● Supplied records:

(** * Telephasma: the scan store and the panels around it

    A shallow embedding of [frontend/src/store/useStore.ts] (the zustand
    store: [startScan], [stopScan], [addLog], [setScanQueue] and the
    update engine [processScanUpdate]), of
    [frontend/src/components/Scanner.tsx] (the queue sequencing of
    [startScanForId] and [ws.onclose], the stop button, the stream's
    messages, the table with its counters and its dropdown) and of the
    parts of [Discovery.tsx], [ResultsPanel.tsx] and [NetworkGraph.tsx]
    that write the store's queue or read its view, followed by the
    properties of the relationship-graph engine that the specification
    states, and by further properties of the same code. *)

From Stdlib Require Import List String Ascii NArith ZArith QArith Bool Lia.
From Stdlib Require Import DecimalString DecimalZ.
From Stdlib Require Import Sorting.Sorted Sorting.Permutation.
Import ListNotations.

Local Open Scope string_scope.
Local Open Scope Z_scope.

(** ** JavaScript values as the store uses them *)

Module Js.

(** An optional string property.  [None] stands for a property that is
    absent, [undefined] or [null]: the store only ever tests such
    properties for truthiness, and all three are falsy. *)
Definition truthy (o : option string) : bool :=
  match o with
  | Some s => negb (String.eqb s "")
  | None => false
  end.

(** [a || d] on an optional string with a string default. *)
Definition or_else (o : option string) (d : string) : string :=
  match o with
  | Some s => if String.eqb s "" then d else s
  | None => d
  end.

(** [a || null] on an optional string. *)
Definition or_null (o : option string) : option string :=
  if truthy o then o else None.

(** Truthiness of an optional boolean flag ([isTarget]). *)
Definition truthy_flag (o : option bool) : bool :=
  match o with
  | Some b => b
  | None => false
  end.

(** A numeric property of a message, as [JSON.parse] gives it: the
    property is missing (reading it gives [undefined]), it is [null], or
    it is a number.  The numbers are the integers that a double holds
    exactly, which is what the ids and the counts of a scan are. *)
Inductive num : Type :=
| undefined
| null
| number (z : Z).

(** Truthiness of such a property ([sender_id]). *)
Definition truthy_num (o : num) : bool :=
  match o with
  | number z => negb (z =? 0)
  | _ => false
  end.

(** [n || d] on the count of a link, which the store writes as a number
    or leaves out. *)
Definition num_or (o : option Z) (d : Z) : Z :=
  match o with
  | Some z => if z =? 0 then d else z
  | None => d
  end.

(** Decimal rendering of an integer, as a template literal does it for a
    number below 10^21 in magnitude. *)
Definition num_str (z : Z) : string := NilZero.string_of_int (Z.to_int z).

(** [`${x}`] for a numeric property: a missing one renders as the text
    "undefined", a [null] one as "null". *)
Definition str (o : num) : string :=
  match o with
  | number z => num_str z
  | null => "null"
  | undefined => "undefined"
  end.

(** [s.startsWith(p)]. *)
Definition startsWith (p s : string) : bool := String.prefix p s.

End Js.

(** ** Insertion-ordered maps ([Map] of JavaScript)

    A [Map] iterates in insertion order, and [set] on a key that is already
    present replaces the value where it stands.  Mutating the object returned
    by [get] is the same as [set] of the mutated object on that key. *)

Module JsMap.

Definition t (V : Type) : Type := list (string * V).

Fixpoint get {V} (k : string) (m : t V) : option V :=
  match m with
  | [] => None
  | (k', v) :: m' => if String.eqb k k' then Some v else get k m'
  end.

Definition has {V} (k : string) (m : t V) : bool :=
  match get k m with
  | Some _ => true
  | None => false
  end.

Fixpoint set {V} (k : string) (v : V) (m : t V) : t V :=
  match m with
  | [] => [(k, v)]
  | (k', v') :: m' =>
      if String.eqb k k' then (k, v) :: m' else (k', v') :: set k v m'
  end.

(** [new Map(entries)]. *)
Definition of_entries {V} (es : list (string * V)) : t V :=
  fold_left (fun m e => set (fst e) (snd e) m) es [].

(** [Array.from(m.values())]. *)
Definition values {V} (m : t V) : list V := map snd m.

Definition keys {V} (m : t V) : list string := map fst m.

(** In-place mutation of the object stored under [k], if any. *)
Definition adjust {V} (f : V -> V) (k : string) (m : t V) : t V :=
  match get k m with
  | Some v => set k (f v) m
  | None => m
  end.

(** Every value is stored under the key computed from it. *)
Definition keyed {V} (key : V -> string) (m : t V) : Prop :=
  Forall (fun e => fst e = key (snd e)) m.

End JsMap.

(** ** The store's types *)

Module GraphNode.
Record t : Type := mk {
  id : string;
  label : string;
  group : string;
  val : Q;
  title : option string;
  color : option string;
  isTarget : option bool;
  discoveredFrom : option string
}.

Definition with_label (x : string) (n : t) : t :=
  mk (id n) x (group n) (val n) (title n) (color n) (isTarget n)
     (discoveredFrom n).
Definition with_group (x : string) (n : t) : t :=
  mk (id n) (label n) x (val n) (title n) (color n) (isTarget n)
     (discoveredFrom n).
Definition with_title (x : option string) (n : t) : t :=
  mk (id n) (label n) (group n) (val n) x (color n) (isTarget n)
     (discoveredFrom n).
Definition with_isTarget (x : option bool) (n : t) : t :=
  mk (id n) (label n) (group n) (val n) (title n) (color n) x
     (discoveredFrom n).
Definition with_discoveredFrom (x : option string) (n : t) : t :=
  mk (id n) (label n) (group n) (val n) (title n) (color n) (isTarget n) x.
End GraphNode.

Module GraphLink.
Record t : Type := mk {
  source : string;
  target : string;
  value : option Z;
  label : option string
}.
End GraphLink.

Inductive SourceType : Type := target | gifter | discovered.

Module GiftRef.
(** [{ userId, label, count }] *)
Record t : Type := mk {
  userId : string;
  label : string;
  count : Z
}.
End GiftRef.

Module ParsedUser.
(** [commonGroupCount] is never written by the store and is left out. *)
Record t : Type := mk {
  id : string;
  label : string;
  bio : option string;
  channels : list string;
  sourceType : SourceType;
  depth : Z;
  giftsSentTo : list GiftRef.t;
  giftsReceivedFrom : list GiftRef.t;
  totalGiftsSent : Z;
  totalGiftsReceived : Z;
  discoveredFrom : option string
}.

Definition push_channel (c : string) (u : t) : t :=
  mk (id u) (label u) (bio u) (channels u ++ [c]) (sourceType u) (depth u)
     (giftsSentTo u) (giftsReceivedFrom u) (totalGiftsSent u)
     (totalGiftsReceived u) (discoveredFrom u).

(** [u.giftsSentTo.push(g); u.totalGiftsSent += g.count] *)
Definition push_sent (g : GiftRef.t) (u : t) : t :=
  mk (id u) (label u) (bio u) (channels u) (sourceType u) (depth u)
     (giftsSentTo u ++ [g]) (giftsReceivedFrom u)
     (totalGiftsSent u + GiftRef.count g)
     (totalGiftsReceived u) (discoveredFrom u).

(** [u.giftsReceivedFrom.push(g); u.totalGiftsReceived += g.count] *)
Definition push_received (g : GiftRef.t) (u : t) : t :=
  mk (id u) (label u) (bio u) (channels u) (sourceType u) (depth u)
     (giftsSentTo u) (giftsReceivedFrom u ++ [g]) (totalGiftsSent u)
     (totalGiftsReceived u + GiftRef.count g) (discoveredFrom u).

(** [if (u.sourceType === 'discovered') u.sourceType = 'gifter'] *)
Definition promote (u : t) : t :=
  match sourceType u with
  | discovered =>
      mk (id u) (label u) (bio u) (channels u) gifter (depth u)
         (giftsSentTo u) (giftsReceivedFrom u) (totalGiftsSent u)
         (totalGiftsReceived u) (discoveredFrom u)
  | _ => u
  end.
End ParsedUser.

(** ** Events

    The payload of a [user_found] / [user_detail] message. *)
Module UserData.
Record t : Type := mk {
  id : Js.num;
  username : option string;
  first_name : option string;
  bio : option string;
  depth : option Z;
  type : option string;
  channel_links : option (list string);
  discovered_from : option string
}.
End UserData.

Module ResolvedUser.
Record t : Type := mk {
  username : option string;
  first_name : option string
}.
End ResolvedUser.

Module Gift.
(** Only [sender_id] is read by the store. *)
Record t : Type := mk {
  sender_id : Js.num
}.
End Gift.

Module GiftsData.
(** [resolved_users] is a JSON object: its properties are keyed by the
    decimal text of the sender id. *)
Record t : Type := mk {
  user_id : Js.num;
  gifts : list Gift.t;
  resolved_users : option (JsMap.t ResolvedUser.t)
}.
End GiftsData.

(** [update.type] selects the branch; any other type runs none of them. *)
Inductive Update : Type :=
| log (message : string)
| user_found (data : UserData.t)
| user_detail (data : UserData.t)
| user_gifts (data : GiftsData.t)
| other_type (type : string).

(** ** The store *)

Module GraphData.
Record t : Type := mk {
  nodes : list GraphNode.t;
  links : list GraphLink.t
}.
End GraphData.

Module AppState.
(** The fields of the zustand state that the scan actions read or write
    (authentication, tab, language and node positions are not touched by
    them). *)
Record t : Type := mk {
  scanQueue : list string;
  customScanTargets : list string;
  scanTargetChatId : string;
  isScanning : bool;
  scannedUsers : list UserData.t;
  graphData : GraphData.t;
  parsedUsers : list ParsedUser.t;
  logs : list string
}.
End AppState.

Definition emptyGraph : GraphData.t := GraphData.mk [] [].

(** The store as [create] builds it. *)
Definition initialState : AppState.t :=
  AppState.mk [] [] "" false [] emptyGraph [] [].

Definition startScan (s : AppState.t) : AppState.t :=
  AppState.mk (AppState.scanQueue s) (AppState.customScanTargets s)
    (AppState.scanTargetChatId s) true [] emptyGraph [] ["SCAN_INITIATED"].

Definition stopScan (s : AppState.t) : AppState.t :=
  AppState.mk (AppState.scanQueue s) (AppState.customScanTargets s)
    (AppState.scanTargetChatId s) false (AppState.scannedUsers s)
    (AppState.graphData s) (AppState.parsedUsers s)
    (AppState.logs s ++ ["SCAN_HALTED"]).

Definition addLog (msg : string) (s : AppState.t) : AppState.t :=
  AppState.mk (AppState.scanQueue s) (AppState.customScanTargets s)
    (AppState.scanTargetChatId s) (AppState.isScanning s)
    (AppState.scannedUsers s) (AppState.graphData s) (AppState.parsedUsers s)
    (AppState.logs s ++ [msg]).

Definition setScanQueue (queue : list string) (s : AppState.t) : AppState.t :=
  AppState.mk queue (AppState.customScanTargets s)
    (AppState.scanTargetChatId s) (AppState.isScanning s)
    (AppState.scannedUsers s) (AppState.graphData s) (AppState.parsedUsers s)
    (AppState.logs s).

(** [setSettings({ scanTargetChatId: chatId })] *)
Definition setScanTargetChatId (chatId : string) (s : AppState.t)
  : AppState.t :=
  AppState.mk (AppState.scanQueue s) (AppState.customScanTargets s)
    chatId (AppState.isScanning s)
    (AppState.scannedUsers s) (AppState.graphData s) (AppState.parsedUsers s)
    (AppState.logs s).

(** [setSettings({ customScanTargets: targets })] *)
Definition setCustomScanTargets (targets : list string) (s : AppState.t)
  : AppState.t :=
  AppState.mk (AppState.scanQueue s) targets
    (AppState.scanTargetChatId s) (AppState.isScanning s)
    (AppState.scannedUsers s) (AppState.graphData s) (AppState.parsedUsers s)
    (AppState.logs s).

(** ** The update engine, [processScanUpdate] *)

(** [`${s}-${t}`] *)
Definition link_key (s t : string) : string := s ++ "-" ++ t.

* * *

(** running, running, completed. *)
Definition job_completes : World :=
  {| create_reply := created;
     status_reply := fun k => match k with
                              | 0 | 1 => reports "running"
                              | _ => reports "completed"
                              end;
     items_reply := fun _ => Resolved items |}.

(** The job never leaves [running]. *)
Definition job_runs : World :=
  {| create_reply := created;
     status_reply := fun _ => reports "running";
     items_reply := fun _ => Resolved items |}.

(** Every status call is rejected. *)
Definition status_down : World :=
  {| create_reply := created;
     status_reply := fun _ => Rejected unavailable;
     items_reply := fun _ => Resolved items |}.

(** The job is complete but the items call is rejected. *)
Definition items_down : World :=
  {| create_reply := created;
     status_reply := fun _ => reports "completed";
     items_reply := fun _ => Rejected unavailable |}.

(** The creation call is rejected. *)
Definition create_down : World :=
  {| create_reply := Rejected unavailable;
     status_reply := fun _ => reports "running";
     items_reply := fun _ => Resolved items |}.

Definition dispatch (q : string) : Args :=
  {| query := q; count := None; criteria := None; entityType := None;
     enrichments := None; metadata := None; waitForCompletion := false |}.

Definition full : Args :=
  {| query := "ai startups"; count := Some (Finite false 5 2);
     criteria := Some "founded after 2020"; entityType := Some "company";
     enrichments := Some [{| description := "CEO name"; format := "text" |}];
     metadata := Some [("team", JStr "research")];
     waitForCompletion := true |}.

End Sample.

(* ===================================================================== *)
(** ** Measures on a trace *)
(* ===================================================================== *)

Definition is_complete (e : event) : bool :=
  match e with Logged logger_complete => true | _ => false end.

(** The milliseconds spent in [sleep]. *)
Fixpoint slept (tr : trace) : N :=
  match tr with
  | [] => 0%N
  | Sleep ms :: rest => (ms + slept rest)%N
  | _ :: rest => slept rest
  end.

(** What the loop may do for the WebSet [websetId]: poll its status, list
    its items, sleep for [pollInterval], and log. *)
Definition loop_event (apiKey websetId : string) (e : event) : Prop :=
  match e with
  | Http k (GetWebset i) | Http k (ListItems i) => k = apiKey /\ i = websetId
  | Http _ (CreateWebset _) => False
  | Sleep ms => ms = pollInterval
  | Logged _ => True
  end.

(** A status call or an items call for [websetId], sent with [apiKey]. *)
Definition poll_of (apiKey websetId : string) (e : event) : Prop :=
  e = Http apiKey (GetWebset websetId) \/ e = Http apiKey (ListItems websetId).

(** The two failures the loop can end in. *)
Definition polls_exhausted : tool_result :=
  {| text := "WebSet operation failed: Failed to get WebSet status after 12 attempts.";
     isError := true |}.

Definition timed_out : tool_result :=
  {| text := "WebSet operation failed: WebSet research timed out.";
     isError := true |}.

● Aim of the task: Your answer should be the lines of the listing above between the line holding "Definition t (V" and the line holding "(** [new Map(entries)]. *)", inclusive, restated word for word and alone.

● Reply:
Definition t (V : Type) : Type := list (string * V).

Fixpoint get {V} (k : string) (m : t V) : option V :=
  match m with
  | [] => None
  | (k', v) :: m' => if String.eqb k k' then Some v else get k m'
  end.

Definition has {V} (k : string) (m : t V) : bool :=
  match get k m with
  | Some _ => true
  | None => false
  end.

Fixpoint set {V} (k : string) (v : V) (m : t V) : t V :=
  match m with
  | [] => [(k, v)]
  | (k', v') :: m' =>
      if String.eqb k k' then (k, v) :: m' else (k', v') :: set k v m'
  end.

(** [new Map(entries)]. *)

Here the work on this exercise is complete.